Why are cyanobacteria no longer treated as algae, while Volvox, Marchantia, Selaginella, Pinus and flowering plants stay within the study of Plantae? The NCERT Class 11 Biology chapter Plant Kingdom begins with this shift in classification and shows how plant groups are arranged using structure, reproduction and evolution. Earlier systems used visible features like habit, colour and leaf shape, but modern systems consider natural affinities, evolutionary relationships, cytology and chemical characters.
The chapter then moves through algae bryophytes pteridophytes gymnosperms angiosperms in increasing complexity. Algae are mostly aquatic thalloid plants, bryophytes depend on water for fertilisation, pteridophytes introduce vascular tissues, gymnosperms form naked seeds and angiosperms enclose seeds inside fruits. This sequence helps students connect plant body organisation, dominant life cycle stage, spores, seeds and reproductive structures.
Key Takeaways
- Algal photosynthesis: Algae carry out at least half of the total carbon dioxide fixation on earth.
- Bryophyte reproduction: Bryophytes can live on soil but need water for sexual reproduction.
- Vascular milestone: Pteridophytes are the first terrestrial plants with xylem and phloem.
- Seed difference: Gymnosperm seeds remain naked, while angiosperm seeds are enclosed in fruits.
CBSE Class 11 Biology Revision Notes Chapter 3 Structure 2026
| Question Type | What to Focus On | Answer Angle |
| Classification-based | Plant group and main characters | Link body form, pigments, vascular tissue or seeds |
| Life cycle-based | Gametophyte, sporophyte, spores and gametes | State dominant phase and fertilisation requirement |
| Difference-based | Algae classes, liverworts vs mosses, gymnosperms vs angiosperms | Compare exact NCERT features and examples |
Classification Systems Used in Plant Kingdom
The NCERT Class 11 Biology chapter Plant Kingdom explains that plant classification has changed from artificial systems to phylogenetic systems. Modern classification uses evolutionary relationships instead of only external features.
Artificial systems used a few visible characters such as habit, colour, leaf number or androecium structure. Natural and phylogenetic systems use broader evidence such as anatomy, embryology, ultrastructure, phytochemistry and ancestry.
Artificial classification
Artificial classification systems use a few superficial characters. The system given by Linnaeus used features such as androecium structure.

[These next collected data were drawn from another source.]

Lemma q_rounds_conserve size l : ∀ p d p', q_rounds size p l = Some (d, p') ->
  d ++ p' = p ++ concat (fst <$> l).
Proof.
  induction l as [|[chunk sizes] l IH]; intros p d p'; cbn [q_rounds].
  { intros [= <- <-]. by rewrite app_nil_r. }
  destruct (_ <=? _); [|done]. pose proof (q_take_conserve (p ++ chunk) sizes) as Hc.
  destruct (q_take (p ++ chunk) sizes) as [d1 p1]. cbn [fst snd] in Hc.
  intros H. apply bind_Some in H as ([ds p2] & H & [= <- <-]).
  apply IH in H. rewrite fmap_cons. cbn [fst concat].
  by rewrite <-app_assoc, H, app_assoc, Hc, app_assoc.
Qed.

Lemma rounds_refines A l : ∀ r mem p d p',
  heap_ok A -> carried r mem p -> buffersize r < 2147483647 ->
  Forall (λ x, 0 < zlen x.1 ∧ Forall (λ n, 0 < n < 2147483648) x.2) l ->
  q_rounds (buffersize r) p l = Some (d, p') ->
  ∃ r' mem', rounds A r mem l = Some (r', mem', d) ∧ carried r' mem' p'.
Proof.
  induction l as [|[chunk sizes] l IH]; intros r mem p d p' HA C Hbs Hl; cbn [rounds q_rounds].
  { intros [= <- <-]. by exists r, mem. }
  apply Forall_cons_iff in Hl as [[Hc Hn] Hl]. cbn [fst snd] in *.
  destruct (Z.leb_spec (zlen p + zlen chunk) (buffersize r)) as [Hfit|]; [|done].
  destruct (receive_pending r mem p chunk C Hc Hfit) as (r1 & mem1 & -> & P1 & E1). bsimp.
  destruct (take_all_refines sizes r1 mem1 _ P1 Hn) as (r2 & -> & P2 & E2). bsimp.
  pose proof (q_take_length (p ++ chunk) sizes) as Hlen.
  destruct (q_take (p ++ chunk) sizes) as [d1 p1]. cbn [fst snd] in *.
  destruct (move_carried A r2 mem1 p1 HA P2) as (r3 & -> & C3 & E3); [len|]. bsimp.
  intros H. apply bind_Some in H as ([ds p2] & H & [= <- <-]).
  destruct (IH r3 mem1 p1 ds p2 HA C3) as (r4 & mem2 & -> & C4); [lia|done| |].
  { by replace (buffersize r3) with (buffersize r) by congruence. }
  bsimp. by exists r4, mem2.
Qed.

(** ** Theorems *)

(** C31: A receiver that has its buffer for itself hands out, over any number of
    rounds of receiving a chunk of at least one byte that fits, taking messages and
    keeping the rest, exactly what a byte queue hands out: what was taken followed by
    what is kept is what was received, nothing is lost, repeated or reordered, and no
    access leaves the buffer.  (A receive that delivers nothing drops what was kept:
    [empty_receive_loses_data]; receivers with a common buffer overwrite it:
    [shared_buffer_is_overwritten].) *)
Theorem receiver_is_stream (A : allocator) (r : DltReceiver) (mem p d p' : bytes)
  (l : list (bytes * list Z)) :
  heap_ok A -> carried r mem p -> buffersize r < 2147483647 ->
  Forall (λ x, 0 < zlen x.1 ∧ Forall (λ n, 0 < n < 2147483648) x.2) l ->
  q_rounds (buffersize r) p l = Some (d, p') ->
  (∃ r' mem', rounds A r mem l = Some (r', mem', d) ∧ carried r' mem' p') ∧
  d ++ p' = p ++ concat (fst <$> l).
Proof.
  intros HA C Hbs Hl Hq. split; [by apply (rounds_refines A l r mem p)|].
  by apply (q_rounds_conserve (buffersize r) l).
Qed.

(** a receive that delivers nothing (an error, an interrupted call, or a
    buffer without room) drops the bytes that were kept from earlier. *)
Theorem empty_receive_loses_data (r : DltReceiver) (mem p : bytes) (input : option bytes) :
  carried r mem p -> input = None ∨ input = Some [] ->
  ∃ r' mem', dlt_receiver_receive r mem input = Some (0, r', mem') ∧ carried r' mem' [].
Proof.
  intros C Hin. pose proof (c_inv _ _ _ C) as I. pose proof (i_size _ _ I) as Hs.
  unfold dlt_receiver_receive. rewrite (i_buffer _ _ I). cbn [negb].
  set (r1 := set_counts _ _ _ _).
  assert (carried r1 mem p) as C1 by (by destruct C as [[] ? ? ?]; split).
  destruct (restore_carried r1 mem p C1) as (mem1 & -> & Hl1 & Hp1); [by apply C|]. bsimp.
  cbn [lastBytesRcvd set_backup set_counts r1]. rewrite (c_len _ _ _ C).
  pose proof (i_mem _ _ I) as Hm. pose proof (c_fits _ _ _ C) as Hf.
  assert (carried (set_counts (set_backup r1 None) (zlen p) 0 (totalBytesRcvd r)) mem1 []) as C2.
  { split; [split; [apply I|cbn; lia|done]|done|cbn; lia|].
    cbn [backup_buf set_counts set_backup]. by rewrite mread_Some by (simpl; lia). }
  destruct Hin as [-> | ->]; bsimp.
  - by eexists _, _.
  - rewrite mwrite_Some by (simpl; lia). bsimp. cbn [length Nat.add app].
    rewrite Nat.add_0_r, take_drop. by eexists _, _.
Qed.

These systems can separate closely related species because they give equal weightage to vegetative and sexual characters. Vegetative characters can also change easily due to environment.
Natural classification
Natural classification systems use natural affinities among organisms. They consider external features and internal characters.
George Bentham and Joseph Dalton Hooker gave a natural classification system for flowering plants. This system considered a wider set of characters than artificial systems.

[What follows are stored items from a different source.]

Definition set_handle (f : DltFile) (h : option FILE) : DltFile :=
  {| handle := h; index := index f; counter := counter f; counter_total := counter_total f;
     position := position f; file_length := file_length f; file_position := file_position f;
     error_messages := error_messages f; filter := filter f; filter_counter := filter_counter f;
     msg := msg f |}.
Definition set_msg (f : DltFile) (m : DltMessage) : DltFile :=
  {| handle := handle f; index := index f; counter := counter f; counter_total := counter_total f;
     position := position f; file_length := file_length f; file_position := file_position f;
     error_messages := error_messages f; filter := filter f; filter_counter := filter_counter f;
     msg := m |}.
Definition set_index (f : DltFile) (i : option (list Z)) (n p : Z) : DltFile :=
  {| handle := handle f; index := i; counter := n; counter_total := counter_total f;
     position := p; file_length := file_length f; file_position := file_position f;
     error_messages := error_messages f; filter := filter f; filter_counter := filter_counter f;
     msg := msg f |}.
Definition set_total (f : DltFile) (n p e : Z) : DltFile :=
  {| handle := handle f; index := index f; counter := counter f; counter_total := n;
     position := position f; file_length := file_length f; file_position := p;
     error_messages := e; filter := filter f; filter_counter := filter_counter f;
     msg := msg f |}.
Definition set_filter (f : DltFile) (x : option DltFilter) : DltFile :=
  {| handle := handle f; index := index f; counter := counter f; counter_total := counter_total f;
     position := position f; file_length := file_length f; file_position := file_position f;
     error_messages := error_messages f; filter := x; filter_counter := filter_counter f;
     msg := msg f |}.

(** A read into the header buffer of the message. *)
Definition fread_header (f : DltFile) (off size : Z) : option (bool * DltFile) :=
  h ← handle f;
  '(ok, hb, h') ← fread (headerbuffer (msg f)) off size h;
  Some (ok, set_msg (set_handle f (Some h')) (set_headerbuffer (msg f) hb)).

Definition seek_set (f : DltFile) (p : Z) : option (bool * DltFile) :=
  h ← handle f; let '(ok, h') := fseek_set h p in Some (ok, set_handle f (Some h')).
Definition seek_cur (f : DltFile) (o : Z) : option (bool * DltFile) :=
  h ← handle f; let '(ok, h') := fseek_cur h o in Some (ok, set_handle f (Some h')).
Definition tell (f : DltFile) : option Z := h ← handle f; Some (fpos h).

(** Return an error from a read: the stream goes back to [file_position]. *)
Definition go_back (f : DltFile) : option (Z * DltFile) :=
  '(_, f') ← seek_set f (file_position f); Some (DLT_RETURN_ERROR, f').

(** ** Operations *)

Definition dlt_file_init (f : DltFile) : Z * DltFile :=
  let '(rc, m) := dlt_message_init (msg f) in
  (rc, {| handle := None; index := None; counter := 0; counter_total := 0; position := 0;
          file_length := file_length f; file_position := 0; error_messages := 0; filter := None;
          filter_counter := 0; msg := m |}).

Phylogenetic classification
Phylogenetic classification is based on evolutionary relationships. It assumes that organisms in the same taxon share a common ancestor.
Plant Kingdom class 11 notes also include numerical taxonomy, cytotaxonomy and chemotaxonomy. Numerical taxonomy uses many observable characters, cytotaxonomy uses chromosome data and chemotaxonomy uses chemical constituents.
Algae: Simple Thalloid Plants
Algae are chlorophyll-bearing, simple, thalloid, autotrophic and largely aquatic organisms. They may live in freshwater, marine water, moist stones, soil, wood or in association with fungi and animals.
Their body form ranges from colonial Volvox and filamentous Ulothrix to large marine kelps. In class 11 biology chapter 3 plant kingdom notes, algae form the first major plant group under Plantae.
Reproduction in algae
Algae reproduce by vegetative, asexual and sexual methods. Vegetative reproduction occurs by fragmentation.
Asexual reproduction usually occurs through spores, especially motile zoospores. Sexual reproduction occurs through fusion of gametes.
Isogamy, anisogamy and oogamy
Isogamy involves fusion of similar gametes. Ulothrix has flagellated similar gametes, while Spirogyra has non-motile similar gametes.
Anisogamy involves fusion of dissimilar gametes, as seen in Eudorina. Oogamy involves one large non-motile female gamete and one smaller motile male gamete, as seen in Volvox and Fucus.
Economic importance of algae
Economic importance of algae class 11 includes oxygen production, food, hydrocolloids, agar and protein supplements. Algae increase dissolved oxygen and act as primary producers in aquatic food cycles.
Porphyra, Laminaria and Sargassum are used as food. Algin comes from brown algae, carrageen comes from red algae and agar from Gelidium and Gracilaria is used in microbial culture, ice-creams and jellies.
Main Classes of Algae
NCERT divides algae into Chlorophyceae, Phaeophyceae and Rhodophyceae. The basis includes pigments, stored food, cell wall and flagellar characters.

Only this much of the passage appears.